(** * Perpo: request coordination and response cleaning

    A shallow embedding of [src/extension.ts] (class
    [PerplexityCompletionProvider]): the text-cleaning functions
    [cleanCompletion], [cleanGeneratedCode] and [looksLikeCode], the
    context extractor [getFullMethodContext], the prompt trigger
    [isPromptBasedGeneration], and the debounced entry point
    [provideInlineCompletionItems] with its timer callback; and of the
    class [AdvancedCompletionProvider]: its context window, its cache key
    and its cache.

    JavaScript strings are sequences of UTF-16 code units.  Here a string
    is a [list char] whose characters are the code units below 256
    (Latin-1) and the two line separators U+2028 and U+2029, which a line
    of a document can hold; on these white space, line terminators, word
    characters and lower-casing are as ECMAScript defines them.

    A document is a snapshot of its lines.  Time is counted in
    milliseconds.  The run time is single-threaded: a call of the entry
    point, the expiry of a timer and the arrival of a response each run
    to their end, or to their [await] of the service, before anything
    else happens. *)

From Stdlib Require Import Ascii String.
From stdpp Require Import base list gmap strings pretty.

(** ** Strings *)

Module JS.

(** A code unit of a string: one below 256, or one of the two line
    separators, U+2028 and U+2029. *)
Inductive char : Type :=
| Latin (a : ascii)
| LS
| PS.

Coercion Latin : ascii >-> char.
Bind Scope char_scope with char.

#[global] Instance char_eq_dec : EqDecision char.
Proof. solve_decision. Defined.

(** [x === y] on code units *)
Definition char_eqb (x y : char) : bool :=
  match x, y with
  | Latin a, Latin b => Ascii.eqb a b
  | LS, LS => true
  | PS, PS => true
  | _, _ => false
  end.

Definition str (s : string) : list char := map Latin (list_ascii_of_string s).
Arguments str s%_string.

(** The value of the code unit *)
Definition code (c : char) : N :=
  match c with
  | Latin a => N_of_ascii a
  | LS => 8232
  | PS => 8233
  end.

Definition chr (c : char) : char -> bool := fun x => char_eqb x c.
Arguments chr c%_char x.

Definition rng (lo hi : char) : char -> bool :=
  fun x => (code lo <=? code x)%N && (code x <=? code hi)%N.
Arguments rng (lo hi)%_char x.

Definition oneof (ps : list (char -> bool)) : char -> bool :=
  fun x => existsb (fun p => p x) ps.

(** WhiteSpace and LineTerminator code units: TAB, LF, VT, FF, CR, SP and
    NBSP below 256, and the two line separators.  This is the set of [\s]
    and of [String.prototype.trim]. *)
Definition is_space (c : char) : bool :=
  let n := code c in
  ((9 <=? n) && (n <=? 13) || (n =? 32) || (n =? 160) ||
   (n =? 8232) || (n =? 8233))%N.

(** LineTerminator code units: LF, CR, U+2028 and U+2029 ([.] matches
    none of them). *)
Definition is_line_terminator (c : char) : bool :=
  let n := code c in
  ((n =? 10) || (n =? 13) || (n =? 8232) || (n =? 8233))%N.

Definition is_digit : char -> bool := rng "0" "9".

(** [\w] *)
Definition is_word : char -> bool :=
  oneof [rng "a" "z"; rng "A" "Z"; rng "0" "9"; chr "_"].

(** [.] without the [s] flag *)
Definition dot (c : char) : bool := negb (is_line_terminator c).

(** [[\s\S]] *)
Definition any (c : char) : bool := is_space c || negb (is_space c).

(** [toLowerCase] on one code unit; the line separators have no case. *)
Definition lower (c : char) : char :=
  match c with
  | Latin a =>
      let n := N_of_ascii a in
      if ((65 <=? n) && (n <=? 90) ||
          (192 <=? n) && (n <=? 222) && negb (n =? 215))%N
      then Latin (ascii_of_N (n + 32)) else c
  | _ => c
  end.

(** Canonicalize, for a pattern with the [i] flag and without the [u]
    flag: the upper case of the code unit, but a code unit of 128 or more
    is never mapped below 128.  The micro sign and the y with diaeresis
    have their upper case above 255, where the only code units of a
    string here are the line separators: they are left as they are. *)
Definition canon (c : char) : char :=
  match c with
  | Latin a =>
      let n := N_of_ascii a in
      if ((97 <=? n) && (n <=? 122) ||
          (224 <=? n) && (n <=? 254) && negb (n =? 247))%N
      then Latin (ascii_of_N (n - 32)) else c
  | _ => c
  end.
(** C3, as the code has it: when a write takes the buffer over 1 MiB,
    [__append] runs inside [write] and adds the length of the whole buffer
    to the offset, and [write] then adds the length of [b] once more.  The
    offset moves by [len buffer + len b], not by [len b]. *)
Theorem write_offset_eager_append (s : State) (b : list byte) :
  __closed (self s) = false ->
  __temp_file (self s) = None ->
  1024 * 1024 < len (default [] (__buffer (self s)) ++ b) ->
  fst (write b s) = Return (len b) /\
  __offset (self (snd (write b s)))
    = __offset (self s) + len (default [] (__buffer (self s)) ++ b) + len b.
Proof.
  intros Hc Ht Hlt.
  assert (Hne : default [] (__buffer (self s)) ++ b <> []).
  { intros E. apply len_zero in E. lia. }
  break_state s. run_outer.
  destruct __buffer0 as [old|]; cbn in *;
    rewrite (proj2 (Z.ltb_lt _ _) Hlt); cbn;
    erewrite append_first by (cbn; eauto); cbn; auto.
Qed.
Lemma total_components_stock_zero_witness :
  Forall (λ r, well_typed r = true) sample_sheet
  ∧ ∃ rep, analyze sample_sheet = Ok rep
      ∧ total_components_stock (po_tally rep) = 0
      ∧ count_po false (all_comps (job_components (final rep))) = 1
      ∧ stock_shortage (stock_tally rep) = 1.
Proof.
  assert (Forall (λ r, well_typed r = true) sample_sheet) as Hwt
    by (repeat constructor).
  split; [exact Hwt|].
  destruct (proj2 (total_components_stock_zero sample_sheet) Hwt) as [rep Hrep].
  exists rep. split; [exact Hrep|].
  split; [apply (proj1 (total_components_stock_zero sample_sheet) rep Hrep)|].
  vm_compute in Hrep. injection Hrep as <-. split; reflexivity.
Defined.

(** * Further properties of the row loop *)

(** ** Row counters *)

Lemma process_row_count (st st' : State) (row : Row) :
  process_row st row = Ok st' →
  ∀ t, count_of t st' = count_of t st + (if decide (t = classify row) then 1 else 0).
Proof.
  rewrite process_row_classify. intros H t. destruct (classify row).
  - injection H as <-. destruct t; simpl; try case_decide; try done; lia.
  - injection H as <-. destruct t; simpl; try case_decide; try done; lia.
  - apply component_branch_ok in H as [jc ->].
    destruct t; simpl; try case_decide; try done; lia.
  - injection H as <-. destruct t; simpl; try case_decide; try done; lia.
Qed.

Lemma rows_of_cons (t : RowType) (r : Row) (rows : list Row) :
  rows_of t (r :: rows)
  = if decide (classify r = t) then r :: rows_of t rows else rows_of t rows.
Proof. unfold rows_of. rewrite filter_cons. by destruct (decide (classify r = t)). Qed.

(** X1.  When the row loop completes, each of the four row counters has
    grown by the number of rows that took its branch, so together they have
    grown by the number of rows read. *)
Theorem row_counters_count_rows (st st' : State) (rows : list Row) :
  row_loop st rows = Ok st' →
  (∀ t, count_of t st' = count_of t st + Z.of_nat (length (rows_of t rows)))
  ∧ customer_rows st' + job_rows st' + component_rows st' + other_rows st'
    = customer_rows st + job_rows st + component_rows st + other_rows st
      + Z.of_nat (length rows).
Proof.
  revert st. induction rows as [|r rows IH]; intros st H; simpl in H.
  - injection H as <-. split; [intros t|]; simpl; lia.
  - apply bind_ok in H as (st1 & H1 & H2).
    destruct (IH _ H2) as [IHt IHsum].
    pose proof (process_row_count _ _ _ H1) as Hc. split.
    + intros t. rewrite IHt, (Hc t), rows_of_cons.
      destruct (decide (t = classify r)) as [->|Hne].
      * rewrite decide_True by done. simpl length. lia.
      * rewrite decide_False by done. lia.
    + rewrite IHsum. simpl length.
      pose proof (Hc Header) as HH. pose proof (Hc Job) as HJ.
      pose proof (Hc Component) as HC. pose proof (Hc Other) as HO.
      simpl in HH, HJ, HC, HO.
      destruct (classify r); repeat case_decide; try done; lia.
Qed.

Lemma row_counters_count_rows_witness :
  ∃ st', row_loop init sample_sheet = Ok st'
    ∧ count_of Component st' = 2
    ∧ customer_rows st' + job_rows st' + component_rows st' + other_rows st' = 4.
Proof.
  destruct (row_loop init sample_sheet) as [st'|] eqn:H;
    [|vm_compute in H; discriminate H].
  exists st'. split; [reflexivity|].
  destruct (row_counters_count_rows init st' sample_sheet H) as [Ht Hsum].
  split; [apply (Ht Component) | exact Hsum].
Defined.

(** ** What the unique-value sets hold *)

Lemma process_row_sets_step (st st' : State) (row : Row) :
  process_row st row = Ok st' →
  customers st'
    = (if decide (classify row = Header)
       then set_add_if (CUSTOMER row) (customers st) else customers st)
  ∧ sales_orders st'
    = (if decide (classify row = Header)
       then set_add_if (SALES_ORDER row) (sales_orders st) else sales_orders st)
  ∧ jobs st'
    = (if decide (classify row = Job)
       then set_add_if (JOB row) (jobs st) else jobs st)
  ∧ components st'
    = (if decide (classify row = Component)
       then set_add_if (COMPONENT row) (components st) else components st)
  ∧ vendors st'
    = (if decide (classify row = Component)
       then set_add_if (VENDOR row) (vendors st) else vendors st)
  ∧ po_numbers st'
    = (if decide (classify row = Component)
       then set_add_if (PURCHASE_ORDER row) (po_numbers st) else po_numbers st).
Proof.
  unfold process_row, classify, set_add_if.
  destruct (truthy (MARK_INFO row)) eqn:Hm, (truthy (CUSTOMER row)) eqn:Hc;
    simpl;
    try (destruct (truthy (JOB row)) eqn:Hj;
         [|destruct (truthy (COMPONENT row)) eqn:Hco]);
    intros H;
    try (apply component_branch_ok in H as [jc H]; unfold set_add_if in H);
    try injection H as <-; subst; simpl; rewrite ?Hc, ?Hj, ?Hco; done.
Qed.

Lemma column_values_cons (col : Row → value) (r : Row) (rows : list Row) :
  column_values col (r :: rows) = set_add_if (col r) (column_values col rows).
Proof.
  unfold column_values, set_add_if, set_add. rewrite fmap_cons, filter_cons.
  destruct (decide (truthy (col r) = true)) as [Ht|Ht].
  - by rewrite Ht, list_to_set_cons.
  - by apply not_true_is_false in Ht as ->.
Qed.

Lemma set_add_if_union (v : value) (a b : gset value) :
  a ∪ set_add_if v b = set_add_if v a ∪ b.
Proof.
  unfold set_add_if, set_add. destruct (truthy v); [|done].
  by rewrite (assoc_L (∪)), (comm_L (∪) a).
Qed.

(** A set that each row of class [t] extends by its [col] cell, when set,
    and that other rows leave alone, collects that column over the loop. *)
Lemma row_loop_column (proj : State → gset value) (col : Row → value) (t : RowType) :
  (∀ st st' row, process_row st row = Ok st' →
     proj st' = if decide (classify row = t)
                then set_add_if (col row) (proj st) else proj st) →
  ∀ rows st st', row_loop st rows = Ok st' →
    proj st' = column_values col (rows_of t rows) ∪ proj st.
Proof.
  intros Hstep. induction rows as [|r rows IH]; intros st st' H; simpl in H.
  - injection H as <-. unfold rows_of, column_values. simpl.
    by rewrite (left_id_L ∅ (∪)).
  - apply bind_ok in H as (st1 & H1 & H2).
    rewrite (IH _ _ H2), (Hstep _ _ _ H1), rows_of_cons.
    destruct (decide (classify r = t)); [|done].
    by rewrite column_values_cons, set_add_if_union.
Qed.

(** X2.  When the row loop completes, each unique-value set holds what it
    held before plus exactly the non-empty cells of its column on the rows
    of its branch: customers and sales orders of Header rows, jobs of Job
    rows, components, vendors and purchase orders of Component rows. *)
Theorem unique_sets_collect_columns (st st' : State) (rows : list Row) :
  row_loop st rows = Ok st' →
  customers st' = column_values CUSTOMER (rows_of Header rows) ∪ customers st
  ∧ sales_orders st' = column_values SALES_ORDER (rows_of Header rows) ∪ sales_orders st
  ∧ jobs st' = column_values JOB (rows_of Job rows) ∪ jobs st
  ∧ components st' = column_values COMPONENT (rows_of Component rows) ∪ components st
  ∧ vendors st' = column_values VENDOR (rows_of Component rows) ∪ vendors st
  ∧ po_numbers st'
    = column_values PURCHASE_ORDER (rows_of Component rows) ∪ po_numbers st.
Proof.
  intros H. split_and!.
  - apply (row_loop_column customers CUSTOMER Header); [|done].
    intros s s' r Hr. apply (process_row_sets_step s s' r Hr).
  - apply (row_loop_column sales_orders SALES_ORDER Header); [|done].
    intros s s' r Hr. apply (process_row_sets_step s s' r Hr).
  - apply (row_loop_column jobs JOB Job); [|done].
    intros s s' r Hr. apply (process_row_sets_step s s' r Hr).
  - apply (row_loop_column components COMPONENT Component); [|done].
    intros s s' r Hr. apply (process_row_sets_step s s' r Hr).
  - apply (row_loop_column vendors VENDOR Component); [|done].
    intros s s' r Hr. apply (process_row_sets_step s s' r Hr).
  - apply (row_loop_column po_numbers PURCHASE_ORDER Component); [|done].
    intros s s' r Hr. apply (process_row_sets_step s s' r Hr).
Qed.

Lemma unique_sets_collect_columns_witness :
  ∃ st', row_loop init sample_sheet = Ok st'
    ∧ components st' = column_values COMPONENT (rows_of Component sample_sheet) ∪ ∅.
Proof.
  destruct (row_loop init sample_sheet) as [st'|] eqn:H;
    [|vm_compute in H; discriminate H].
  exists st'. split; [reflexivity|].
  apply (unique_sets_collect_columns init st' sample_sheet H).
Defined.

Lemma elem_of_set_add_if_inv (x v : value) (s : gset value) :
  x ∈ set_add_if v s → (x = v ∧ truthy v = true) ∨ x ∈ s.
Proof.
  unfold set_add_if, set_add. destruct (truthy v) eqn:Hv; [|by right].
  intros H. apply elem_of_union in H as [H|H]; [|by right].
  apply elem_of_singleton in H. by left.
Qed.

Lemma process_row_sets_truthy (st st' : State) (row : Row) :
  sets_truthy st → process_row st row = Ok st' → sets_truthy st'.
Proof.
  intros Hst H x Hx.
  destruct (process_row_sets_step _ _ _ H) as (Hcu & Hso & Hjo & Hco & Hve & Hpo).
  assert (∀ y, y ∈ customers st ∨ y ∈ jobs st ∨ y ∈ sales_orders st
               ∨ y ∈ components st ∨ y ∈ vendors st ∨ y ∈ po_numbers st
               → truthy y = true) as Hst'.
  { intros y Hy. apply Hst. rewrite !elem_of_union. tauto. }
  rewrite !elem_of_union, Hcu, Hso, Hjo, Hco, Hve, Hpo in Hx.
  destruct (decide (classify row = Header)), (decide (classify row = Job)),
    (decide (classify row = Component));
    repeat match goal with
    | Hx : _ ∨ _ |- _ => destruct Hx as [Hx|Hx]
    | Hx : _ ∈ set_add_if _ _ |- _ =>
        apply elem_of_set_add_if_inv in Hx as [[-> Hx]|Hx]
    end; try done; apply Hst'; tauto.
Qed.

-- -- --

### Your assignment
From the records above, return each line that includes "length".

### Answer box
    [__append] runs inside [write] and adds the length of the whole buffer
    to the offset, and [write] then adds the length of [b] once more.  The
  (∀ t, count_of t st' = count_of t st + Z.of_nat (length (rows_of t rows)))
      + Z.of_nat (length rows).
      * rewrite decide_True by done. simpl length. lia.
    + rewrite IHsum. simpl length.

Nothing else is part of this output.